I’m glad you’re thinking about this! “Clojure is hard to get started with” and “Clojure is for experts” is becoming somewhat of a trope.
I’d like to suggest getting started with Clojurescript.
- A guided path with clear goals that leads to a pleasant development experience. Concretely:
a. What does a good development experience look like?
b. How does one actually set up that devlopment experience?
To provide some context, let me provide my own history on the topic.
Lets go back to 2016. Meet Teodor. He likes programming, knows a bit of Python, Java and C#. He has dabbled with Haskell, and gotten bit by the functional pill. Haskell just feels right. From Java, so much can just be removed, things feel tight. But how does one deploy Haskell code? Compile a binary. Oh, so that’s dependent on dynamic linking and static linking. And I can’t just copy the binary to the server. I might have to compile it on the server. That means my 1 GB VPS runs out of memory. Ouch.
Enter Clojure! Run a
lein uberjar, and your application code and static HTML files are collected into a nice little artifact that can be copied over to the server. Now that’s sweet!

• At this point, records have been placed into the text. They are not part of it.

(** What the adapter consumes: the framework ([ResourceVariable] and
    tensor helpers), the native op module [raw_ops],
    [communication.num_gpus] and Python's [int].  Base-class methods are addressed by name;
    they see [self] but re-bind none of the attributes above. *)
Class Backend := {
  World : Type;
  (* ResourceVariable *)
  base___init__ :
    Handle -> Z -> bool -> string -> DType -> PyVal -> list (option Z) -> External World PyVal;
  base_call : string -> t -> Arguments -> External World PyVal;
  variable_accessed : t -> External World unit;
  set_handle_shapes_and_types : Handle -> list (option Z) -> DType -> External World unit;
  (* ops, tf *)
  unique_name : string -> External World string;
  initial_value_of : PyVal -> External World PyVal;
  tf_group : list PyVal -> External World PyVal;
  tf_cast : PyVal -> DType -> External World PyVal;
  tf_neg : PyVal -> External World PyVal;
  convert_to_tensor : PyVal -> DType -> External World PyVal;
  identity_on_cpu : PyVal -> External World PyVal;
  str_of : PyVal -> string;
  (* raw_ops *)
  dummy_var_handle : Handle -> string -> string -> DType -> DType -> list (option Z) -> External World unit;
  dummy_var_initialize : Handle -> PyVal -> string -> string -> DType -> DType -> External World PyVal;
  dummy_var_shape : Handle -> DType -> DType -> External World PyVal;
  dummy_var_sparse_read : Handle -> PyVal -> DType -> External World PyVal;
  dummy_var_scatter_add : Handle -> PyVal -> PyVal -> External World PyVal;
  dummy_var_scatter_update : Handle -> PyVal -> PyVal -> External World PyVal;
  dummy_var_export : Handle -> DType -> DType -> External World (PyVal * PyVal);
  dummy_var_assign : Handle -> PyVal -> PyVal -> External World PyVal;
  (* communication *)
  communication_num_gpus : World -> Z;
  (* builtins: int(s) of a str, or the message of its ValueError *)
  builtin_int : string -> Z + string
}.

Section Methods.
Context {B : Backend}.

(** A method runs on the instance and the world around it. *)
Definition St : Type := t * World.
Definition Method (A : Type) := M St A.

Definition get_self : Method t := fun st => (Ok (fst st), st).
Definition modify_self (f : t -> t) : Method unit :=
  fun st => (Ok tt, (f (fst st), snd st)).
Definition ext {A} (f : External World A) : Method A :=
  fun st => let (r, w') := f (snd st) in (of_reply r, (fst st, w')).

(** [self._base.<name>(...)] *)
Definition base (name : string) (a : Arguments) : Method PyVal :=
  self <- get_self ;; ext (base_call name self a).

(** [v.dtype] *)
Fixpoint getattr_dtype (v : PyVal) : Outcome DType :=
  match v with
  | PyTensor d _ => Ok d
  | PyIndexedSlices values _ _ => getattr_dtype values
  | _ => Raise (AttributeError ("'" ++ type_name v ++ "' object has no attribute 'dtype'"))
  end.

(** [DynamicVariable(dimension, initializer, var_type, name, constraint,
    trainable, key_type, dtype, mode)].  [fresh] is the first unused
    object identity: the base class's handle and the native handle are
    two new objects. *)
Definition __init__ (dimension : Z) (initializer : PyVal) (var_type name : option string)
    (constraint : PyVal) (trainable : bool) (key_type dtype : option DType)
    (mode : option string) (fresh : Handle) : M World t :=
  let key_type := match key_type with Some k => k | None => tf_int64 end in
  let handle_dtype := match dtype with Some d => d | None => tf_float32 end in
  let base_handle := fresh in
  base_initializer_op <-
    foreign (base___init__ base_handle dimension trainable "DynamicVariableBuffer"
               handle_dtype constraint [None; Some dimension]) ;;
  let name := match name with None => "DynamicVariable" | Some n => n end in
  dummy_name <- foreign (unique_name name) ;;
  let shape := [None; Some dimension] in
  let initializer := if is_None initializer then PyStr "" else initializer in
  let var_type := match var_type with None => "dynamic" | Some v => v end in
  let handle := S fresh in
  foreign (dummy_var_handle handle "DummyVariableContainer" dummy_name
             key_type handle_dtype shape) ;;
  init_op <-
    match initializer with
    | PyStr _ =>
        foreign (dummy_var_initialize handle initializer var_type dummy_name
                   key_type handle_dtype)
    | _ =>
        initial_val <- foreign (initial_value_of initializer) ;;
        foreign (dummy_var_initialize handle initial_val var_type dummy_name
                   key_type handle_dtype)
    end ;;
  initializer_op <- foreign (tf_group [base_initializer_op; init_op]) ;;
  let self :=
    {| _key_type := key_type; _handle_dtype := handle_dtype;
       _dimension := dimension; _indices := PyNone; _mode := mode;
       _dummy_name := dummy_name; _tf_handle := base_handle;
       _dummy_handle := handle; _handle := handle;
       _initializer_op := initializer_op |} in
  foreign (set_handle_shapes_and_types (_handle self) (DynamicVariable.shape self)
             (DynamicVariable.dtype self)) ;;
  ret self.

Definition is_static (self : t) : bool :=
  Nat.eqb (_handle self) (_tf_handle self).

(** *** Methods supported both in static mode and dynamic mode *)

Definition sparse_read (indices name : PyVal) : Method PyVal :=
  self <- get_self ;;
  if is_static self then base "sparse_read" (args [indices; name])
  else
    ext (variable_accessed self) ;;
    indices_dtype <- (fun st => (getattr_dtype indices, st)) ;;
    indices <- (if String.eqb indices_dtype tf_int32
                then ext (tf_cast indices tf_int64) else ret indices) ;;
    ext (dummy_var_sparse_read (_dummy_handle self) indices (_handle_dtype self)).
Lemma load_gives_stopped_sessions_witness :
  let disk := [ serializeGame Toy.game5; Toy.scalar_record "g2";
                Toy.scalar_record "g1" ] in
  let st := snd (loadFromDisk (V := Toy.validator) disk Toy.iso1) in
  fst (loadFromDisk (V := Toy.validator) disk Toy.iso1) = 1%nat
  /\ JsMap.get st "g1" = Some (reload Toy.game5 Toy.iso1)
  /\ JsMap.get st "g2" = None.
Proof.
  intros disk st.
  destruct (load_gives_stopped_sessions (V := Toy.validator) disk Toy.iso1)
    as [Hcount [_ [_ [Hraise [Hlast Hnone]]]]].
  split; [rewrite Hcount; reflexivity|]. split.
  - apply (Hlast [] (serializeGame Toy.game5)
             [Toy.scalar_record "g2"; Toy.scalar_record "g1"]
             (reload Toy.game5 Toy.iso1) eq_refl);
      [discriminate|reflexivity|].
    intros sg' Hin _. apply Hraise.
    destruct Hin as [<-|[<-|[]]]; reflexivity.
  - apply Hnone. intros sg Hin Hid. apply Hraise.
    destruct Hin as [<-|[<-|[<-|[]]]];
      first [discriminate Hid | reflexivity].
Defined.
Lemma recipients_round_trip_witness :
  to_array (join_comma ["meena@example.org"; "k.ravi@example.org"; "Valli <v@example.org>"])
  = ["meena@example.org"; "k.ravi@example.org"; "Valli <v@example.org>"].
Proof.
  apply (recipients_round_trip
           ["meena@example.org"; "k.ravi@example.org"; "Valli <v@example.org>"]).
  repeat constructor; try discriminate; cbn; intuition discriminate.
Defined.

(** X10: recipients that hold nothing but commas and white space pass the
    check for presence, so the mail service is still called, with an
    empty list of addresses. *)
Theorem blank_recipients_reach_the_service
  (sendMultiple : mail -> option string) (recipients : string)
  (subject body : option string) :
  recipients <> "" ->
  Forall (fun c => is_space c = true \/ c = ","%char) (list_ascii_of_string recipients) ->
  truthy body = true ->
  exists msg,
    snd (send_email sendMultiple (Some recipients) subject body) = [msg] /\
    mail_to msg = [].
Proof.
  intros Hne Hall Hb. unfold send_email, truthy at 1.
  rewrite (proj2 (String.eqb_neq recipients "")) by done. rewrite Hb.
  cbn [negb orb default from_option id].
  assert (Hto : to_array recipients = []).
  { unfold to_array.
    pose proof (split_comma_pieces (list_ascii_of_string recipients)) as Hp.
    induction Hp as [|piece pieces [Hc Hin] _ IH]; [done|].
    cbn [map List.filter].
    assert (Hsp : Forall (fun c => is_space c = true) piece).
    { apply Forall_forall. intros c Hcin. rewrite list_elem_of_In in Hcin.
      rewrite Forall_forall in Hall.
      assert (Hcr : c ∈ list_ascii_of_string recipients)
        by (by apply list_elem_of_In, Hin).
      destruct (Hall c Hcr) as [Hs|Hcm]; [done|]. subst c. done. }
    rewrite trim_unfold, list_ascii_of_string_of_list_ascii.
    unfold trim_chars. rewrite (drop_space_all _ Hsp). cbn. apply IH. }
  rewrite Hto. destruct (sendMultiple _); by eexists.
Qed.
(** X14: an entry whose text is not empty and holds no surrogate is
    printed without loss: the loop body does not raise, leaves the counter
    alone and writes the first line of the text behind the index and the
    other lines behind three spaces; these lines hold no line boundary
    and, put end to end, give the characters of the text other than line
    boundaries. *)
Theorem print_entry_keeps_text (i : N) (e : pyval) (w : world) :
  e <> PyStr [] ->
  encodable (entry_content e) = true ->
  exists l0 ls,
    print_entry i e w
    = (Ok tt,
       {| batch_count := batch_count w;
          stdout := stdout w
                    ++ (entry_prefix i ++ l0)
                       :: map (fun line => u "   " ++ line) ls |})
    /\ List.concat (l0 :: ls) = filter not_linebreak (entry_content e)
    /\ Forall (fun line => forallb not_linebreak line = true) (l0 :: ls).
Proof.
  intros He Hc. rewrite print_entry_spec.
  destruct (entry_output_cases i e)
    as [(_ & _ & ->)|([Hx|Hx] & _)]; [|contradiction|congruence].
  unfold entry_lines.
  pose proof (splitlines_concat (entry_content e)) as Hcat.
  pose proof (splitlines_no_boundary (entry_content e)) as Hb.
  destruct (splitlines (entry_content e)) as [|l0 ls] eqn:E.
  { apply splitlines_nil, entry_content_empty in E. contradiction. }
  exists l0, ls. split; [reflexivity|]. split; assumption.
Qed.

End Extras.

Lemma text_body_accepted_witness :
  loads (body (post (QUOTE :: u "ab" ++ [QUOTE]))) = Some (PyStr (u "ab"))
  /\ (fst (receive_logs (rt := sample_runtime)
             (post (QUOTE :: u "ab" ++ [QUOTE])) fresh)
      = Ok (success (N.of_nat (List.length (u "ab"))))
      <-> encodable (u "ab") = true).
Proof.
  split; [reflexivity|].
  apply (text_body_accepted (rt := sample_runtime)). reflexivity.
Defined.

Lemma index_lines_number_the_entries_witness :
  let req := post (u "[" ++ QUOTE :: u "a" ++ QUOTE :: u ", {" ++ QUOTE
                   :: u "x" ++ QUOTE :: u ":1}]") in
  let entries := [PyStr (u "a"); PyDict [(u "x", PyInt 1)]] in
  loads (body req) = Some (PyList entries)
  /\ sized (PyList entries) = inr (2, entries)
  /\ Forall (fun e => e <> PyStr []
                      /\ encodable (entry_content (rt := sample_runtime) e)
                         = true) entries
  /\ filter is_index_line (printed_by (rt := sample_runtime) req fresh)
     = map (fun ke => entry_prefix (N.of_nat (fst ke))
                      ++ hd [] (splitlines
                                  (entry_content (rt := sample_runtime)
                                     (snd ke))))
         (combine (seq 0 (List.length entries)) entries).
Proof.
  cbn zeta.
  assert (H : Forall (fun e => e <> PyStr []
                               /\ encodable
                                    (entry_content (rt := sample_runtime) e)
                                  = true)
                [PyStr (u "a"); PyDict [(u "x", PyInt 1)]])
    by (repeat constructor; discriminate).
  split; [reflexivity|]. split; [reflexivity|]. split; [exact H|].
  apply (index_lines_number_the_entries (rt := sample_runtime) _ fresh
           (PyList [PyStr (u "a"); PyDict [(u "x", PyInt 1)]]) 2);
    [reflexivity | reflexivity | exact H].
Defined.

Lemma print_entry_keeps_text_witness :
  PyStr (u "a") <> PyStr []
  /\ encodable (entry_content (rt := sample_runtime) (PyStr (u "a"))) = true
  /\ exists l0 ls,
       print_entry (rt := sample_runtime) 0 (PyStr (u "a")) fresh
       = (Ok tt,
          {| batch_count := batch_count fresh;
             stdout := stdout fresh
                       ++ (entry_prefix 0 ++ l0)
                          :: map (fun line => u "   " ++ line) ls |})
       /\ List.concat (l0 :: ls)
          = filter not_linebreak
              (entry_content (rt := sample_runtime) (PyStr (u "a")))
       /\ Forall (fun line => forallb not_linebreak line = true) (l0 :: ls).
Proof.
  split; [discriminate|]. split; [reflexivity|].
  apply (print_entry_keeps_text (rt := sample_runtime));
    [discriminate | reflexivity].
Defined.

End HttpExtras.

(* ================================================================== *)
(** * Further properties of the timestamps *)

Module ClockExtras.
Import Clock.

Lemma drop_last_three (x b : str) :
  List.length b = 3%nat -> firstn (List.length (x ++ b) - 3) (x ++ b) = x.
Proof.
  intros H. rewrite length_app, H.
  replace (List.length x + 3 - 3)%nat with (List.length x) by lia.
  rewrite firstn_app, Nat.sub_diag, firstn_all, firstn_O. apply app_nil_r.
Qed.

(** X9: [get_timestamp] shows the clock to the millisecond.  Of a reading
    formatted with its six digits of microseconds it keeps the date and the
    time to the second, the dot, and the whole milliseconds on three
    digits, truncated and not rounded; so do both servers. *)
Theorem get_timestamp_milliseconds (dt : datetime) :
  microsecond dt < 1000000 ->
  Http.get_timestamp (strftime dt)
  = to_the_second dt ++ u "." ++ fmt_0w 3 (microsecond dt / 1000)
  /\ Socket.get_timestamp (strftime dt)
     = to_the_second dt ++ u "." ++ fmt_0w 3 (microsecond dt / 1000).
Proof.
  intros H.
  assert (E : strftime dt
              = (to_the_second dt ++ u "."
                 ++ fmt_0w 3 (microsecond dt / 1000))
                ++ fmt_0w 3 (microsecond dt mod 1000)).
  { unfold strftime. change 6%nat with (3 + 3)%nat.
    rewrite (fmt_0w_split 3 3 (microsecond dt)); [|lia|lia|exact H].
    change (10 ^ N.of_nat 3) with 1000. now rewrite <- !app_assoc. }
  assert (L : List.length (fmt_0w 3 (microsecond dt mod 1000)) = 3%nat).
  { apply fmt_0w_length; [lia|]. change (10 ^ N.of_nat 3) with 1000.
    apply N.mod_lt. lia. }
  unfold Http.get_timestamp, Socket.get_timestamp. rewrite E.
  split; apply drop_last_three; exact L.
Qed.

Lemma get_timestamp_milliseconds_witness :
  let dt := {| year := 2024; month := 5; day := 6; hour := 7; minute := 8;
               second := 9; microsecond := 123999 |} in
  microsecond dt < 1000000
  /\ Http.get_timestamp (strftime dt) = u "2024-05-06 07:08:09.123".
Proof.
  cbn zeta. split; [reflexivity|].
  apply (get_timestamp_milliseconds
           {| year := 2024; month := 5; day := 6; hour := 7; minute := 8;
              second := 9; microsecond := 123999 |}).
  reflexivity.
Defined.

But how do we do frontend development? Hmm. Teodor would like to keep the functional sweetness. And Clojure is nice! So Clojurescript sounds good.
… So he manages to compile some Clojurescript and put it on a web site, but its development doesn’t really feel like Clojure. You can’t start a REPL and talk to it. Instead, you must start a live-compiler (that does magic work in the background, not just running the forms you send to it), open a browser and connect to that running process from an editor. Which means you can no longer just start the REPL and do things.
Time passes. 2017 goes by with a bit more Clojure and Python. 2018 comes around, and Teodor starts getting into “real” deployments where you have to think about servers, systemd, nginx, HTTPS, and finally begins to understand the concepts behind continuous delivery. He becomes comfortable making Clojure reach further than “build a jar and run it somewhere”, and looks into PAAS solutions like Dokku. He learns to set up his own Dokku instance on a DigitalOcean droplet, and find that to be quite nice. Not having to configure Nginx with Let’s Encrypt and run the application with a systemd unit file simplifies a lot.
All the while, he tries getting a solid REPL-integrated Clojurescript development experience. For Clojure, CIDER+Spacemacs works very well, but with Clojurescript, he runs into issues with missing CLJSJS libraries when he tries to use Figwheel, and turns to Shadow-CLJS. But that REPL is flakey. And he knows that probably won’t be a problem when he finally learns all the things that go on underneath. What really happens in CLJS repl? He just wants that
C-c C-c to work with Clojurescript. He relies on documentation lookup and autocomplete from his editor – which again requires to be REPL-integrated.
As 2019 passes along, he seriously investigates Shadow-CLJS. Some pieces begin to fall into place. Perhaps jacking into a Clojure REPL and using the API to launch a CLJS repl from there is the way to go. He manages to fix a few of the issues he runs into using oz from Shadow-CLJS through the help of the maintainer and another kind soul. He feels that he is coming closer to a nicer development experience, but still wonders: is this the right target? Lately, working through Jacek Shae’s Learn Re-frame has been helpful.
So that’s been me. Easier to look back at it in the third person, I guess. Still,
Considering you’re making Klipse, I guess you don’t have the same kind of struggles that I do! But that’s my suggestion. Hope it helps!